I studied Japanese for 5 years at high school & regretfully have forgotten most of it.
I think it is because it has lots of expressions and vocabulary, like somebody mentioned above, but not too much for the rest. It's not like Spanish for example, which have millions of verbs forms. It's very odd that a non-Spanish speaker will ever learn and use properly all of them. If there is anyone on here studying Spanish I'm sure they know what I'm talking about
I think it is because it has lots of expressions and vocabulary, like somebody mentioned above, but not too much for the rest. It's not like Spanish for example, which have millions of verbs forms. It's very odd that a non-Spanish speaker will ever learn and use properly all of them. If there is anyone on here studying Spanish I'm sure they know what I'm talking about
If I ever feel like brushing up on any of the languages I learned in college, the first thing I'm going to do is look for an interesting music forum in those languages.
Nah. I started learning Greek at 20, and German at 22. (Of course, my German is horrible.) But I don't think I'd have any problem starting a new language even now, at 36.
At school-we start learning english at the age 10 its much early this time now theyre alreday larning it at school much earlier
i did make a language course for 3 weeks in 96 in poole...but othing came out of it..what i didnt alreday know before..

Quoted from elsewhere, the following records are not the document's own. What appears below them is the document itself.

(* ===== verification/Gate.v ===== *)
(** * What dispatch guarantees

    The theorems on [Dispatch]: no tool runs without its gates, denied calls never
    run, serial calls run alone, every call has its result in its place, and a run
    resumed at an approval runs at most the approved call, for every behaviour of
    the outside.

    They are proved with weakest preconditions over the monad of [Dispatch] and one
    invariant of the log, [safe]: every entry is justified by the entries before
    it. *)

From stdpp Require Import pretty.
From S2P Require Import Prelude Fence Json Evaluator Authority Conversation Authorization Labels Session Policy Media Dispatch.

Section gate.
Context {St WS : Type} `{!PermissionStore St}.
Context (F : Format) (O : Outside) (E : Engine WS).

Abbreviation World := (@World St WS).
Abbreviation M := (@M St WS).
Implicit Types w : World.
Implicit Types h : log.

(** ** Weakest preconditions *)

Definition wp {A} (m : M A) (Q : A → World → Prop) (w : World) : Prop := Q (m w).1 (m w).2.

Lemma wp_ret {A} (a : A) (Q : A → World → Prop) w : Q a w → wp (mret a) Q w.
Proof. done. Qed.

Lemma wp_bind {A B} (m : M A) (k : A → M B) (Q : B → World → Prop) w :
  wp m (λ a w', wp (k a) Q w') w → wp (m ≫= k) Q w.
Proof. unfold wp, mbind, M_bind. by destruct (m w) as [a w']. Qed.

Lemma wp_gets {A} (f : World → A) (Q : A → World → Prop) w : Q (f w) w → wp (gets f) Q w.
Proof. done. Qed.

Lemma wp_modify (f : World → World) (Q : unit → World → Prop) w : Q tt (f w) → wp (modify f) Q w.
Proof. done. Qed.

Lemma wp_mono {A} (m : M A) (P Q : A → World → Prop) w :
  wp m P w → (∀ a w', P a w' → Q a w') → wp m Q w.
Proof. unfold wp. auto. Qed.

(** ** The invariant of the log *)

(** The executions in progress: none, one that is not for a batch, or some of a batch. *)
Inductive Phase := Idle | Serial (c : ToolCall) | Batch (n : nat).

#[local] Instance ToolCall_eq_dec : EqDecision ToolCall.
Proof. solve_decision. Defined.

would say i understand (almost) everything but sometimes have problems expressing it..esp when talking to a native speaker..one reason is thts I am embarressed by my german accent...it s not that bad but its still there
and ofcourse
By watching films
By listening to music
By reading books
with this you can approve your skills of course ..unfortunately foreign films get sychronised and not subtitled in germany
thats why in my opion scandinavian people speak english so well american/british films gets shown in the orginal language there and get their swedish/danish subtitles down below the frame...
(i could see danish tv stations for a few years..thts why i know that)
so thanks to dvds now we an choose but english films on german tv in orignial language forget it(very rarely)..and synchronzing ruin everything especially british films/tv series...i just watched a" little britain " rerun again and get annoyed about the horrible german synchronsation.
As for me, I'm German and I had 6 years of English when I went to school, but I'd still say that only taught me about 10% of my current 'command' of the language. I developped a rather nerdy interest in the language and started reading english books when I was about 11. Like someone else mentioned earlier on here, I also had the habit of translating tons of song lyrics. What helped my communication ability the most, though, was when I discovered the internet and made friends from the UK and US and met them, because no school book on earth can teach you the (informal) conversation language you'll need once go to that certain country. Always watching english films without the stupid german sync helped a lot as well.
By now, I've actually come to prefer English to German and when I think about things, I usually think in english even if that's a bit weird. I 'boycott' german TV (eventhough I'm working for it) but I like a lot of what's on British TV. I love this language. I'm hoping to move to England too, so I'm doing anything possible to keep improving.